What is the working title of your next book?

I’m now plotting the second book in my urban fantasy series Boulevard of Bad Spells and Broken Dreams. In the second installment, with the working title Dance With The Devil, Taina finds herself in more trouble than she can handle. Trapped by circumstance with a man she wants to hate, facing prosecution for a crime she didn’t commit, out of a job, and being tailed by werewolf and dhampir gang leaders the decisions she must make compromise everything she believes in.

Where did the idea for the book come from?

I got my start in writing creative nonfiction, a memoir actually, based upon the often impossible, unbelievable situations I find myself in as a public health nurse in some of the most dangerous areas of New York City. As I was driving to work one day, a scene unfolded with kids dodging traffic to cross the street while cars swerved around double parked Coca-Cola trucks delivering their high caffeine, high sugar poison to the morbidly obese residents of The Bronx. Even after the rebirth and rebuilding of The South Bronx, empty lots are still littered with carcasses of burned out or vandalized structures, broken bottles, garbage, weeds, drug paraphernalia and used condoms.

Yet the people I take care of are resilient and take it all in stride. But violence and poverty and drugs and teenage parenthood are all they know—its normal to them. I’m there to help them—especially the mothers and their children—to realize that there is a way out, that delaying having children until you’re finished school, staying off drugs, out of gangs, and that a 70 average might be passing but you have to aim higher.

Kind of a long-winded answer, but insert into the scene above two street wise witches, a bloodsucking werewolf landlord, a dhampir drug dealer and pimp, shape shifting fairies and zombie gang soldiers and you’ve got the idea of the Boulevard of Bad Spells and Broken Dreams series.
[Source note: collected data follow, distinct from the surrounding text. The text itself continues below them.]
Lemma generated_session_reloads_witness :
  let st := run [DoPick ["color_1"] 3 halves]
              (initialize None 0 halves shortSession) in
  let st' := restoreState (getState st) half shortSession in
  map statsOf (colors st') = map statsOf (colors st)
  /\ map hsl (colors st') = map hsl (generatedPool (options shortSession) half)
  /\ eliminated st' = eliminated st
  /\ favorites st' = favorites st
  /\ analytics st' = analytics st
  /\ settings st' = settings st
  /\ sessionComplete st' = sessionComplete st
  /\ evaluating st' = evaluating st.
Proof.
  apply (generated_session_reloads shortSession shortSession None 0%Z halves
           [DoPick ["color_1"] 3 halves] half);
    [discriminate | reflexivity | reflexivity].
Defined.

End Reload.
Lemma question_shown_stays_in_range_witness :
  question_in_range
    (QuizPage.run (H := example_engine) quiz_server (VNum (num_of_Z 1))
       [QuizPage.NextQuestion; QuizPage.NextQuestion; QuizPage.PrevQuestion;
        QuizPage.PrevQuestion; QuizPage.SubmitClicked]
       started_quiz).1.
Proof.
  apply (question_shown_stays_in_range (H := example_engine)).
  - repeat constructor; discriminate.
  - vm_compute. split; discriminate.
Defined.

Lemma interval_counts_down_witness :
  QuizPage.timeLeft
    (QuizPage.step (H := example_engine) quiz_server (VNum (num_of_Z 1))
       QuizPage.IntervalFired started_quiz).1 = Some (120 - 1)%Z.
Proof.
  apply (interval_counts_down (H := example_engine)).
  - vm_compute. split; reflexivity.
  - reflexivity.
  - reflexivity.
Defined.

Lemma interval_cleared_on_submission_witness :
  QuizPage.timer
    (QuizPage.step (H := example_engine) quiz_server (VNum (num_of_Z 1))
       QuizPage.SubmitClicked started_quiz).1 = None.
Proof.
  apply (interval_cleared_on_submission (H := example_engine)).
  - discriminate.
  - vm_compute. split; reflexivity.
  - reflexivity.
Defined.

Lemma run_timer_ok_witness :
  timer_ok
    (QuizPage.run (H := example_engine) quiz_server (VNum (num_of_Z 1))
       [QuizPage.Loaded; QuizPage.StartQuiz; QuizPage.IntervalFired;
        QuizPage.SelectAnswer 0 (lit "Option A"); QuizPage.SubmitClicked]
       (QuizPage.initial, fresh_browser)).1.
Proof.
  apply (run_timer_ok (H := example_engine)).
  - repeat constructor; discriminate.
  - reflexivity.
Defined.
What genre does your book fall under?

Gritty, urban fantasy.

Tom Sorensen [CC-BY-SA-3.0 (http://creativecommons.org/licenses/by-sa/3.0)], via Wikimedia CommonsWhich actors would you choose to play your characters in a movie rendition?

Jennifer Lopez as Taina, Antonia Banderas as Arnaldo. I still need a suave, sophisticated dhampir pimp, a sweet, gentle cracked out zombie, and a sleazy, greasy, hairy werewolf gang leader. Any ideas?

What is the one-sentence synopsis of the book?

An apprentice witch concocts her own brew of magick, Santería, and an ancient Fae alliance to battle the dhampirs and werewolves who murdered her family and now rule The Bronx.

Will your book be self-published or represented by an agency?

I am actively seeking agent representation for this series, and the first book Boulevard of Bad Spells and Broken Dreams: Void of Course has been requested by several top agents. This is taking way too long so if you have a tip or a recommendation—or if you happen to be an agent that represents urban fantasy akin to Gaiman’s Neverwhere set in New York City—please get in contact with me.

How long did it take you to write the first draft of your masterpiece?

The first book took three years from concept to completion, but about a year and a half of butt in the chair writing. The plot was tweaked after the novel was workshopped in Taos Toolbox 2011, with Walter Jon Williams, Nancy Kress, and my awesome Diesel Bears classmates.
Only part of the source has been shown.